In the present work, the oxidation of acetaminophen in the absence and presence of eflornithine was electrochemically investigated by means of cyclic voltammetry at a glassy carbon electrode (GCE). Our results indicate that N‐acetyl‐p‐benzoquinone imine (NAPQI) produced from two‐electron electrochemical oxidation of acetaminophen participates in a Michael addition reaction with eflornithine via an ECE mechanism. This fact was used for the determination of eflornithine using differential pulse voltammetry (DPV) technique on the surface of β‐Cyclodextrin modified glassy carbon (β‐CD/GC) electrode. β‐CD/GC electrode was prepared through an electrodeposition procedure and characterized by Fourier‐transform infrared spectroscopy (FT‐IR), Cyclic Voltammetry (CV), Field Emission Scanning Electron Microscopy (FESEM) and Energy‐dispersive X‐ray spectroscopy (EDS) techniques.

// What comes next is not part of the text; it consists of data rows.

(* ===== verification/Yaml.v ===== *)
(** * YAML trees and the shape checks on them
    (src/server/tunnel/config_compat.go, config_forward.go,
    src/client/tunnel/config_compat.go)

    Parsing text into a tree and a tree into a value is the YAML library's; the
    program walks the trees to check that an installed configuration has every
    field a version of the schema asks for. *)

From S2P Require Import Prelude.
From S2P Require Import GoStd.

#[local] Open Scope Z_scope.

Inductive yamlKind := DocumentNode | SequenceNode | MappingNode | ScalarNode | AliasNode.
#[export] Instance yamlKind_eq_dec : EqDecision yamlKind.
Proof. solve_decision. Defined.

(** [yaml.Node]: a mapping has its keys and values in turn. *)
Inductive yamlNode := mkNode (kind : yamlKind) (tag value : string) (content : list yamlNode).

Definition Kind (n : yamlNode) : yamlKind := let '(mkNode k _ _ _) := n in k.
Definition Tag (n : yamlNode) : string := let '(mkNode _ t _ _) := n in t.
Definition Value (n : yamlNode) : string := let '(mkNode _ _ v _) := n in v.
Definition Content (n : yamlNode) : list yamlNode := let '(mkNode _ _ _ c) := n in c.

Definition is_kind (k : yamlKind) (n : yamlNode) : bool := bool_decide (Kind n = k).
Definition is_value (n : yamlNode) : bool := is_kind ScalarNode n && negb (String.eqb (Tag n) "!!null").

(** The YAML library: [yaml.Unmarshal] into a node, and [Decode] into a number. *)
Class YAMLTree := {
  yaml_tree : string → result yamlNode;
  node_int : yamlNode → result Z
}.

(** Keys and values in turn; an odd last node is left out. *)
Fixpoint pairs (l : list yamlNode) : list (yamlNode * yamlNode) :=
  match l with
  | k :: v :: l => (k, v) :: pairs l
  | _ => []
  end.

(** ** The checks *)

Abbreviation fields := (gmap string yamlNode).

Definition yamlRootMapping `{YAMLTree} (what data : string) : result yamlNode :=
  document ← yaml_tree data;
  match Content document with
  | [root] =>
      if negb (is_kind DocumentNode document) then Err (what +:+ " must contain one YAML document")
      else if negb (is_kind MappingNode root) then Err (what +:+ " must be a mapping")
      else Ok root
  | _ => Err (what +:+ " must contain one YAML document")
  end.

Definition add_field (path : string) (m : fields) (kv : yamlNode * yamlNode) : result fields :=
  if negb (is_kind ScalarNode kv.1) then Err (path +:+ " contains an invalid key")
  else Ok (<[Value kv.1 := kv.2]> m).

(** [None] is a nil node. *)
Definition yamlMappingFields (node : option yamlNode) (path : string) : result fields :=
  match node with
  | None => Err (path +:+ " must be a mapping")
  | Some node =>
      if negb (is_kind MappingNode node) then Err (path +:+ " must be a mapping")
      else fold_err (add_field path) ∅ (pairs (Content node))
  end.

(** The client refuses a field that comes twice. *)
Definition add_client_field (path : string) (m : fields) (kv : yamlNode * yamlNode) : result fields :=
  if negb (is_kind ScalarNode kv.1) then Err (path +:+ " contains an invalid key")
  else match m !! Value kv.1 with
       | Some _ => Err (path +:+ " contains duplicate field " +:+ Value kv.1)
       | None => Ok (<[Value kv.1 := kv.2]> m)
       end.

Definition clientYAMLMappingFields (node : option yamlNode) (path : string) : result fields :=
  match node with
  | None => Err (path +:+ " must be a mapping")
  | Some node =>
      if negb (is_kind MappingNode node) then Err (path +:+ " must be a mapping")
      else fold_err (add_client_field path) ∅ (pairs (Content node))
  end.

Definition yamlRequiredField (m : fields) (path name : string) : result yamlNode :=
  match m !! name with
  | None => Err (path +:+ " is missing required field " +:+ name)
  | Some node => Ok node
  end.

Definition yamlRequiredScalar (m : fields) (path name : string) : result yamlNode :=
  node ← yamlRequiredField m path name;
  if negb (is_value node) then Err (path +:+ "." +:+ name +:+ " must be a value") else Ok node.

Definition yamlRequireScalar (m : fields) (path name : string) : result unit :=
  _ ← yamlRequiredScalar m path name; Ok tt.

Definition yamlRequireSequence (m : fields) (path name : string) : result yamlNode :=
  node ← yamlRequiredField m path name;
  if negb (is_kind SequenceNode node) then Err (path +:+ "." +:+ name +:+ " must be a list") else Ok node.

(** The copies of the client. *)
Definition clientYAMLRequiredField := yamlRequiredField.
Definition clientYAMLRequireScalar (m : fields) (path name : string) : result unit :=
  node ← clientYAMLRequiredField m path name;
  guard_err (negb (is_value node)) (path +:+ "." +:+ name +:+ " must be a value").

Definition clientYAMLRequireOptionalScalar (m : fields) (path name : string) : result unit :=
  match m !! name with
  | None => Ok tt
  | Some node =>
      if String.eqb (Tag node) "!!null" then Ok tt
      else guard_err (negb (is_kind ScalarNode node)) (path +:+ "." +:+ name +:+ " must be a value")
  end.

(** A mapping in which every name is a value. *)
Definition validateScalarMapping (node : option yamlNode) (path : string) (names : list string) : result unit :=
  m ← yamlMappingFields node path; each (yamlRequireScalar m path) names.
Definition validateClientScalarMapping (node : option yamlNode) (path : string) (names : list string) : result unit :=
  m ← clientYAMLMappingFields node path; each (clientYAMLRequireScalar m path) names.

(** A loop over the elements of a list, with their numbers. *)
Definition each_item (check : nat → yamlNode → result unit) (node : yamlNode) : result unit :=
  each (λ item, check item.1 item.2) (imap pair (Content node)).

Definition index_path (path : string) (i : nat) : string := path +:+ "[" +:+ Itoa (Z.of_nat i) +:+ "]".

(** ** What the checks mean *)

(** The node is a mapping with scalar keys, and [m] its fields. *)
Definition maps_to (node : option yamlNode) (m : fields) : Prop :=
  ∃ n, node = Some n ∧ Kind n = MappingNode ∧ (∀ kv, kv ∈ pairs (Content n) → Kind kv.1 = ScalarNode) ∧
       m = foldl (λ m kv, <[Value kv.1 := kv.2]> m) ∅ (pairs (Content n)).

Lemma each_ok_elem {A} (f : A → result unit) xs : each f xs = Ok tt ↔ ∀ x, x ∈ xs → f x = Ok tt.
Proof. by rewrite Prelude.each_ok, Forall_forall. Qed.

Lemma add_fields_ok path m kvs m' :
  fold_err (add_field path) m kvs = Ok m' ↔
  (∀ kv, kv ∈ kvs → Kind kv.1 = ScalarNode) ∧ m' = foldl (λ m kv, <[Value kv.1 := kv.2]> m) m kvs.
Proof.
  revert m. induction kvs as [|kv kvs IH]; intros m; cbn.
  { split; [intros [= ->]; split; [by intros ? []%not_elem_of_nil|done]|by intros [_ ->]]. }
  unfold add_field at 1, is_kind. setoid_rewrite elem_of_cons.
  destruct (decide (Kind kv.1 = ScalarNode)) as [E|E].
  - rewrite bool_decide_true by done. cbn. rewrite IH. naive_solver.
  - rewrite bool_decide_false by done. cbn. split; [done|]. intros [H _]. destruct E. auto.
Qed.

Lemma yamlMappingFields_ok node path m : yamlMappingFields node path = Ok m ↔ maps_to node m.
Proof.
  unfold yamlMappingFields, maps_to. destruct node as [n|]; [|split; [done|by intros (? & ? & _)]].
  unfold is_kind. destruct (decide (Kind n = MappingNode)) as [E|E].
  - rewrite bool_decide_true by done. cbn. rewrite add_fields_ok. naive_solver.
  - rewrite bool_decide_false by done. cbn. split; [done|]. intros (n' & [= <-] & ? & _). done.
Qed.

Lemma is_value_spec n : is_value n = true ↔ Kind n = ScalarNode ∧ Tag n ≠ "!!null".
Proof.
  unfold is_value, is_kind. rewrite andb_true_iff, bool_decide_eq_true, negb_true_iff, String.eqb_neq. done.
Qed.

(** The field is there and is a value. *)
Definition has_value (m : fields) (name : string) : Prop :=
  ∃ n, m !! name = Some n ∧ Kind n = ScalarNode ∧ Tag n ≠ "!!null".

Lemma yamlRequireScalar_ok m path name : yamlRequireScalar m path name = Ok tt ↔ has_value m name.
Proof.
  unfold yamlRequireScalar, yamlRequiredScalar, yamlRequiredField, has_value. destruct (m !! name) as [n|]; [|naive_solver].
  cbn. pose proof (is_value_spec n). destruct (is_value n); cbn; naive_solver.
Qed.

Lemma clientYAMLRequireScalar_ok m path name : clientYAMLRequireScalar m path name = Ok tt ↔ has_value m name.
Proof.
  unfold clientYAMLRequireScalar, clientYAMLRequiredField, yamlRequiredField, has_value, guard_err.
  destruct (m !! name) as [n|]; [|naive_solver].
  cbn. pose proof (is_value_spec n). destruct (is_value n); cbn; naive_solver.
Qed.

(** A mapping with a value under every name. *)
Definition scalar_mapping (node : option yamlNode) (names : list string) : Prop :=
  ∃ m, maps_to node m ∧ ∀ name, name ∈ names → has_value m name.

Lemma validateScalarMapping_ok node path names :
  validateScalarMapping node path names = Ok tt ↔ scalar_mapping node names.
Proof.
  unfold validateScalarMapping, scalar_mapping. pose proof (yamlMappingFields_ok node path) as Hm.
  destruct (yamlMappingFields node path) as [m|e]; cbn.
  - rewrite each_ok_elem. setoid_rewrite yamlRequireScalar_ok. split.
    + intros H. exists m. split; [by apply Hm|done].
    + intros (m' & Hm' & H). apply Hm in Hm'. by injection Hm' as <-.
  - split; [done|]. intros (m' & Hm' & _). by apply Hm in Hm'.
Qed.

(** A field that comes twice. *)
Definition distinct_keys (node : option yamlNode) : Prop :=
  ∃ n, node = Some n ∧ NoDup (map (Value ∘ fst) (pairs (Content n))).

Lemma fold_fields_lookup (kvs : list (yamlNode * yamlNode)) (m : fields) k :
  foldl (λ m kv, <[Value kv.1 := kv.2]> m) m kvs !! k = None ↔ m !! k = None ∧ k ∉ map (Value ∘ fst) kvs.
Proof.
  revert m. induction kvs as [|kv kvs IH]; intros m; cbn.
  { split; [intros H; split; [done|by intros []%not_elem_of_nil]|by intros [? _]]. }
  rewrite IH, lookup_insert_None, not_elem_of_cons. naive_solver.
Qed.

Lemma dup_field_refused path k kvs m m' :
  k ∈ map (Value ∘ fst) kvs → is_Some (m !! k) → fold_err (add_client_field path) m kvs ≠ Ok m'.
Proof.
  revert m. induction kvs as [|kv kvs IH]; intros m; [by intros []%not_elem_of_nil|].
  cbn [map fold_err]. intros Hk Hm. unfold add_client_field at 1. destruct (negb _); [done|].
  destruct (m !! Value kv.1) as [n|] eqn:E; [done|].
  apply elem_of_cons in Hk as [->|Hk]; [cbn in Hm; rewrite E in Hm; by destruct Hm|].
  apply IH; [done|]. rewrite lookup_insert_is_Some. destruct (decide (Value kv.1 = k)); auto.
Qed.

Lemma add_client_fields_ok path m kvs m' :
  (∀ k, k ∈ map (Value ∘ fst) kvs → m !! k = None) →
  fold_err (add_client_field path) m kvs = Ok m' ↔
  (∀ kv, kv ∈ kvs → Kind kv.1 = ScalarNode) ∧ NoDup (map (Value ∘ fst) kvs) ∧
  m' = foldl (λ m kv, <[Value kv.1 := kv.2]> m) m kvs.
Proof.
  revert m. induction kvs as [|kv kvs IH]; intros m Hfree; cbn.
  { split; [intros [= ->]; split_and!; [by intros ? []%not_elem_of_nil|apply NoDup_nil_2|done]|by intros (_ & _ & ->)]. }
  unfold add_client_field at 1, is_kind. setoid_rewrite elem_of_cons.
  destruct (decide (Kind kv.1 = ScalarNode)) as [E|E].
  2: { rewrite bool_decide_false by done. cbn. split; [done|]. intros [H _]. destruct E. auto. }
  rewrite bool_decide_true by done. cbn. rewrite (Hfree (Value kv.1)) by (by left).
  rewrite NoDup_cons. destruct (decide (Value kv.1 ∈ map (Value ∘ fst) kvs)) as [Hin|Hin].
  - split; [|naive_solver]. intros Hf. exfalso.
    apply (dup_field_refused path (Value kv.1) kvs (<[Value kv.1 := kv.2]> m) m' Hin); [|done].
    rewrite lookup_insert_eq. by eexists.
  - rewrite IH.
    + naive_solver.
    + intros k Hk. rewrite lookup_insert_ne by congruence. apply Hfree. by right.
Qed.

Lemma clientYAMLMappingFields_ok node path m :
  clientYAMLMappingFields node path = Ok m ↔ maps_to node m ∧ distinct_keys node.
Proof.
  unfold clientYAMLMappingFields, maps_to, distinct_keys. destruct node as [n|]; [|naive_solver].
  unfold is_kind. destruct (decide (Kind n = MappingNode)) as [E|E].
  - rewrite bool_decide_true by done. cbn. rewrite add_client_fields_ok by (intros; apply lookup_empty). naive_solver.
  - rewrite bool_decide_false by done. cbn. naive_solver.
Qed.

Definition client_scalar_mapping (node : option yamlNode) (names : list string) : Prop :=
  scalar_mapping node names ∧ distinct_keys node.

Lemma validateClientScalarMapping_ok node path names :
  validateClientScalarMapping node path names = Ok tt ↔ client_scalar_mapping node names.
Proof.
  unfold validateClientScalarMapping, client_scalar_mapping, scalar_mapping.
  pose proof (clientYAMLMappingFields_ok node path) as Hm.
  destruct (clientYAMLMappingFields node path) as [m|e]; cbn.
  - rewrite each_ok_elem. setoid_rewrite clientYAMLRequireScalar_ok. destruct (proj1 (Hm m) eq_refl) as [H1 H2]. split.
    + intros H. split; [by exists m|done].
    + intros [(m' & Hm' & H) _]. assert (Ok m = Ok m') as [= ->] by (by apply Hm). done.
  - split; [done|]. intros [(m' & Hm' & _) Hd]. discriminate (proj2 (Hm m') (conj Hm' Hd)).
Qed.

Lemma each_item_ok check node :
  each_item check node = Ok tt ↔ ∀ i n, Content node !! i = Some n → check i n = Ok tt.
Proof.
  unfold each_item. rewrite each_ok_elem. split.
  - intros H i n Hi. apply (H (i, n)). apply list_elem_of_lookup. exists i. by rewrite list_lookup_imap, Hi.
  - intros H [i n] Hin. apply list_elem_of_lookup in Hin as [j Hj]. rewrite list_lookup_imap in Hj.
    destruct (Content node !! j) as [n'|] eqn:E; [|done]. cbn in Hj. injection Hj as <- <-. by apply H.
Qed.

Lemma yamlRequireSequence_ok m path name n :
  yamlRequireSequence m path name = Ok n ↔ m !! name = Some n ∧ Kind n = SequenceNode.
Proof.
  unfold yamlRequireSequence, yamlRequiredField, is_kind. destruct (m !! name) as [n'|]; [|naive_solver].
  cbn. destruct (decide (Kind n' = SequenceNode)) as [E|E].
  - rewrite bool_decide_true by done. naive_solver.
  - rewrite bool_decide_false by done. naive_solver.
Qed.

Lemma has_field_value m path name n :
  yamlRequiredScalar m path name = Ok n ↔ m !! name = Some n ∧ is_value n = true.
Proof.
  unfold yamlRequiredScalar, yamlRequiredField. destruct (m !! name) as [n'|]; cbn; [|by split; [|intros []]].
  destruct (is_value n') eqn:E; cbn; split; intros H; [| |done|destruct H; congruence].
  - by injection H as <-.
  - destruct H; congruence.
Qed.

Lemma required_field_ok m path name :
  (_ ← yamlRequiredField m path name; Ok tt) = Ok tt ↔ is_Some (m !! name).
Proof. unfold yamlRequiredField. destruct (m !! name); cbn; [by split; [eexists|]|]. split; [done|intros []; done]. Qed.

Lemma maps_to_fun node m m' : maps_to node m → maps_to node m' → m = m'.
Proof. intros (n & -> & _ & _ & ->) (n' & [= <-] & _ & _ & ->). done. Qed.

Lemma seq_ok {A} (r : result unit) (k : result A) a : (_ ← r; k) = Ok a ↔ r = Ok tt ∧ k = Ok a.
Proof. destruct r as [[]|]; cbn; naive_solver. Qed.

Under optimum conditions, the β‐CD/GC electrode showed a good linearity as a function of the eflornithine concentration over the range from 5 to 100 μM with detection limit and quantification limit of 1.94 and 5.8 μM, respectively. Finally, the proposed protocol was confirmed to be successful in determination of eflornithine in human urine samples with good recovery, ranging from 97.2 % to 104.8 %.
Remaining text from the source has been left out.